* _EXERCISE DESCRIPTION_: The required output is the line that contains "rewrite (decide_True (P := 0 ∈ H)), (decide_True" and every line after it, each written out exactly, up to the end of the entries.

Dataset entries:
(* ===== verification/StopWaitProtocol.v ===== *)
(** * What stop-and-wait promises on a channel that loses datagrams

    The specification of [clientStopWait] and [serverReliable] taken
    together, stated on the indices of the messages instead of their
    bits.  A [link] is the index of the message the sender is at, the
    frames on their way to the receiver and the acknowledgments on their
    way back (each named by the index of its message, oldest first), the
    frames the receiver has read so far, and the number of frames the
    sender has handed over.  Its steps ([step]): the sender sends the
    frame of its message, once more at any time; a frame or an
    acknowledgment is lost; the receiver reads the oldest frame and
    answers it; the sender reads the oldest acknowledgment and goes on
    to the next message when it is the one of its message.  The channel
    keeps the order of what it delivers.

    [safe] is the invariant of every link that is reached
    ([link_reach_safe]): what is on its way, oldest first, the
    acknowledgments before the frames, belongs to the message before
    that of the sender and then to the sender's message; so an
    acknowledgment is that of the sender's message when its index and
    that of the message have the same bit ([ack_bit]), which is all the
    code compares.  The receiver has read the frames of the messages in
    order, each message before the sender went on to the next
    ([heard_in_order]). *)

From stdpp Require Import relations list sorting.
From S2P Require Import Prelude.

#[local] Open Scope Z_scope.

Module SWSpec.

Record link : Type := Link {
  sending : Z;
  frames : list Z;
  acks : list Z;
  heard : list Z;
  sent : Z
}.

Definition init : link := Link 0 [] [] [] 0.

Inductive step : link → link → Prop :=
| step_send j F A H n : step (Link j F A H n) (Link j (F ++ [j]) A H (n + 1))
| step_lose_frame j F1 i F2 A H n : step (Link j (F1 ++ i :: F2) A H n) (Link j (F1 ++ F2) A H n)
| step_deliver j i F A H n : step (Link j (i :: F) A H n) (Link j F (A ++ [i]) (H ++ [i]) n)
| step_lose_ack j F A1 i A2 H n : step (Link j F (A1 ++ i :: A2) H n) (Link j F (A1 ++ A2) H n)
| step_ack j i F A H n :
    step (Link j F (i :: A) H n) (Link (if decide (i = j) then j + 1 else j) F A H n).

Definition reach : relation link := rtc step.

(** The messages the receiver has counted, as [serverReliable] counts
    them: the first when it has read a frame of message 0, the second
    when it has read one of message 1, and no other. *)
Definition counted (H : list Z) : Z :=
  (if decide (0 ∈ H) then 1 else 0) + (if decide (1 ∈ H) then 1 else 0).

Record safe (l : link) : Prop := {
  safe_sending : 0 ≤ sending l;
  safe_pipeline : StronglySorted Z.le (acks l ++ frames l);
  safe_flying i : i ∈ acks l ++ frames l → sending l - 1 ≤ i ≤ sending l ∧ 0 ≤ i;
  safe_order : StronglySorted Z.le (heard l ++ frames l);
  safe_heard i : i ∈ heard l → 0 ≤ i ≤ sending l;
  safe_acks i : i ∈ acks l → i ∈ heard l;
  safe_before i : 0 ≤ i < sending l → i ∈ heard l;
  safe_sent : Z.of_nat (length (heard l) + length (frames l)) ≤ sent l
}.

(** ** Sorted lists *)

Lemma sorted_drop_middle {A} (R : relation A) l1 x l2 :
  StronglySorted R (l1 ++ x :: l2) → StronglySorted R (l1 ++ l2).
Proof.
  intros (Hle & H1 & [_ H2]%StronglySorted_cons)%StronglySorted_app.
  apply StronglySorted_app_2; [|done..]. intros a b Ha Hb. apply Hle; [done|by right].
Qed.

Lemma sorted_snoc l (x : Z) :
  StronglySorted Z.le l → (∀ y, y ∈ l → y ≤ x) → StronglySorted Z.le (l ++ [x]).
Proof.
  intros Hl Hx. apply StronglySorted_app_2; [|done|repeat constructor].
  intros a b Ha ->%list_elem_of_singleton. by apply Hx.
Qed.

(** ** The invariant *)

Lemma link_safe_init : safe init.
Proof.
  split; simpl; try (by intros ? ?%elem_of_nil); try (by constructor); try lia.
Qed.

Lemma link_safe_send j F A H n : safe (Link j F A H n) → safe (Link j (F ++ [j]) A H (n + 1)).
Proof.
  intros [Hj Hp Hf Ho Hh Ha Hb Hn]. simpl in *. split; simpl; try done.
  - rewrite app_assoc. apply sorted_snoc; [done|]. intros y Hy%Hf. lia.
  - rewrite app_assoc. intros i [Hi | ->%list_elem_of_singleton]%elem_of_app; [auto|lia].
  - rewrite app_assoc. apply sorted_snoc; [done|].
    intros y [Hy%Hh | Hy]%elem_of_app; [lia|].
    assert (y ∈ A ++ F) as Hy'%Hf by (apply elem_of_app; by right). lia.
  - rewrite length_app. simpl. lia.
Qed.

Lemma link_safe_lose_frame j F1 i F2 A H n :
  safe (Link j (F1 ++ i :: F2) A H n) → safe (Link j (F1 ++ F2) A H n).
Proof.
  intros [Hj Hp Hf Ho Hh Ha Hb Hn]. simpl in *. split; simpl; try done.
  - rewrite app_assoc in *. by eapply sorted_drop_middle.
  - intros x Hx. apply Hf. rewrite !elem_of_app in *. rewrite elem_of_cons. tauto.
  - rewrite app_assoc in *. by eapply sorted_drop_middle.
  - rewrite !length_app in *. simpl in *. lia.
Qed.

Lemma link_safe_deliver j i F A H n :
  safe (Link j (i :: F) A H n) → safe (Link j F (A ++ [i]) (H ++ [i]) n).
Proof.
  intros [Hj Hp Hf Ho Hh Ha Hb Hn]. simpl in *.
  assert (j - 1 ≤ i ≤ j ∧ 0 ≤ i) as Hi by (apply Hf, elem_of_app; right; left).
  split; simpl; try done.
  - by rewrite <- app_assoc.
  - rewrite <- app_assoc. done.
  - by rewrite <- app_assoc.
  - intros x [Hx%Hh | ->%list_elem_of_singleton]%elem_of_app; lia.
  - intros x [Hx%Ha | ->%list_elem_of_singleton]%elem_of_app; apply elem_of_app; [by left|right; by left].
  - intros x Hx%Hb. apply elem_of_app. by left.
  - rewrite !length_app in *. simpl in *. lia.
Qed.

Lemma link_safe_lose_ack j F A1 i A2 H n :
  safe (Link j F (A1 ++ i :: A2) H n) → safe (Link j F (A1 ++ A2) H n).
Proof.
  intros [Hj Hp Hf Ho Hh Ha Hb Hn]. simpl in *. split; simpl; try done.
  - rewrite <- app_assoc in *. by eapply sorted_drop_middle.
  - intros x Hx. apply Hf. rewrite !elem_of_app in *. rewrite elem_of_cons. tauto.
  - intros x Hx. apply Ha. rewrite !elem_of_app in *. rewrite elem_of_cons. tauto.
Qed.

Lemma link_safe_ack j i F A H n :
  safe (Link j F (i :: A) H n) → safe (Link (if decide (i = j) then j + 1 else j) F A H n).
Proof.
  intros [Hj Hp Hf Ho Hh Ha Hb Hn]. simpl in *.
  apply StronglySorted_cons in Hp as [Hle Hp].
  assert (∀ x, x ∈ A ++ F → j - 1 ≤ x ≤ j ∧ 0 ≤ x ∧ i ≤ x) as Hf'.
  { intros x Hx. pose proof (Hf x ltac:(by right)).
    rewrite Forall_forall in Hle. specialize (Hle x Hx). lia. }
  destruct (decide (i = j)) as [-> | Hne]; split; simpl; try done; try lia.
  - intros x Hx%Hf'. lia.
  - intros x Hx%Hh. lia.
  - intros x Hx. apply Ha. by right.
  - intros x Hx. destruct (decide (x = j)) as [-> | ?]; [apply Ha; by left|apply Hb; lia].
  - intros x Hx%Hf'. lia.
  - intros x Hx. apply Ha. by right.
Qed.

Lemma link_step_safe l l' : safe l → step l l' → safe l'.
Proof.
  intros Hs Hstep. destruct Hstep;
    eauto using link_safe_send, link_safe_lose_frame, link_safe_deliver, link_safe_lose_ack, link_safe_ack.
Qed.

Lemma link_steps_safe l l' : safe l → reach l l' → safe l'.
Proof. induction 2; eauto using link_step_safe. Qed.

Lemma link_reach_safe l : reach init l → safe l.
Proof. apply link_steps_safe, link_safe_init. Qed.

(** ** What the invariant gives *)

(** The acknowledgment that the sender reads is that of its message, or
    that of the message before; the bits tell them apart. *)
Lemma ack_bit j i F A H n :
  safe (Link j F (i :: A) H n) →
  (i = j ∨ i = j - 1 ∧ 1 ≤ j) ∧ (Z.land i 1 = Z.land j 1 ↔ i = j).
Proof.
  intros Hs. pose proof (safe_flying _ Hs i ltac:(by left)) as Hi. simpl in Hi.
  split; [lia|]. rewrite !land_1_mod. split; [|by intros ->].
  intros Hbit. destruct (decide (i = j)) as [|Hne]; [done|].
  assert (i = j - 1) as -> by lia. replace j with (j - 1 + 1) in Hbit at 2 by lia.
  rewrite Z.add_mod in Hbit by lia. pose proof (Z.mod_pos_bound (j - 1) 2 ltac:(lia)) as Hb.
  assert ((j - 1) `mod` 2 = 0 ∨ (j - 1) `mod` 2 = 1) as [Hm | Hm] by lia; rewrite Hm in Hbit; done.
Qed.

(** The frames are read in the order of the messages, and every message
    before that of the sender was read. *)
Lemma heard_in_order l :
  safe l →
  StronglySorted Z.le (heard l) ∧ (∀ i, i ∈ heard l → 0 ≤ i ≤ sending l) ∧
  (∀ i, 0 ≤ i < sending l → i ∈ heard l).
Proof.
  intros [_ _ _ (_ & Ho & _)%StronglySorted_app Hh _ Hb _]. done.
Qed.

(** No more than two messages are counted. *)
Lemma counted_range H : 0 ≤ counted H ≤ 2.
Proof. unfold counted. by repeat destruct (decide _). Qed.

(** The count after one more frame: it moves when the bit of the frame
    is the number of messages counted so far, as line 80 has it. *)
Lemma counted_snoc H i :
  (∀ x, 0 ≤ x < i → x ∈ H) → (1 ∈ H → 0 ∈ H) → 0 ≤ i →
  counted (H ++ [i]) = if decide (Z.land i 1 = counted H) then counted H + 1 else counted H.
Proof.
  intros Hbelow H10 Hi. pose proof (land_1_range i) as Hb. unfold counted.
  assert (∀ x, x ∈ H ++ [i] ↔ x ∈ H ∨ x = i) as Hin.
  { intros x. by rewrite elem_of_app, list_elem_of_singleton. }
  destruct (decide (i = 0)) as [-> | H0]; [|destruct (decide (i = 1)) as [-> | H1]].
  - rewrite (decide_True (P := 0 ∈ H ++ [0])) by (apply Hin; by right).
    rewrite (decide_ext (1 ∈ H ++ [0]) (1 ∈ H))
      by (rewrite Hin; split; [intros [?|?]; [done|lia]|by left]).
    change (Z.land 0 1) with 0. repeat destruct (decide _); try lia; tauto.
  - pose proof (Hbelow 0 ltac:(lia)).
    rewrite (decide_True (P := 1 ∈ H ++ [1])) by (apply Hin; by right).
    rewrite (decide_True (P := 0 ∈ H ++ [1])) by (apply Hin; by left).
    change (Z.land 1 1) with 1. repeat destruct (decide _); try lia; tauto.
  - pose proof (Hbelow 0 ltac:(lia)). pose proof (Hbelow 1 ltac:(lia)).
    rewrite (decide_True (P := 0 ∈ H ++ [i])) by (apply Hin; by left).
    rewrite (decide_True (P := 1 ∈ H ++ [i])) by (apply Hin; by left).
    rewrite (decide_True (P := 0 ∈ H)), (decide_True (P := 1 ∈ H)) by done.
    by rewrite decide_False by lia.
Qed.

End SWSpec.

* _REPLY TO THE TASK_:
    rewrite (decide_True (P := 0 ∈ H)), (decide_True (P := 1 ∈ H)) by done.
    by rewrite decide_False by lia.
Qed.

End SWSpec.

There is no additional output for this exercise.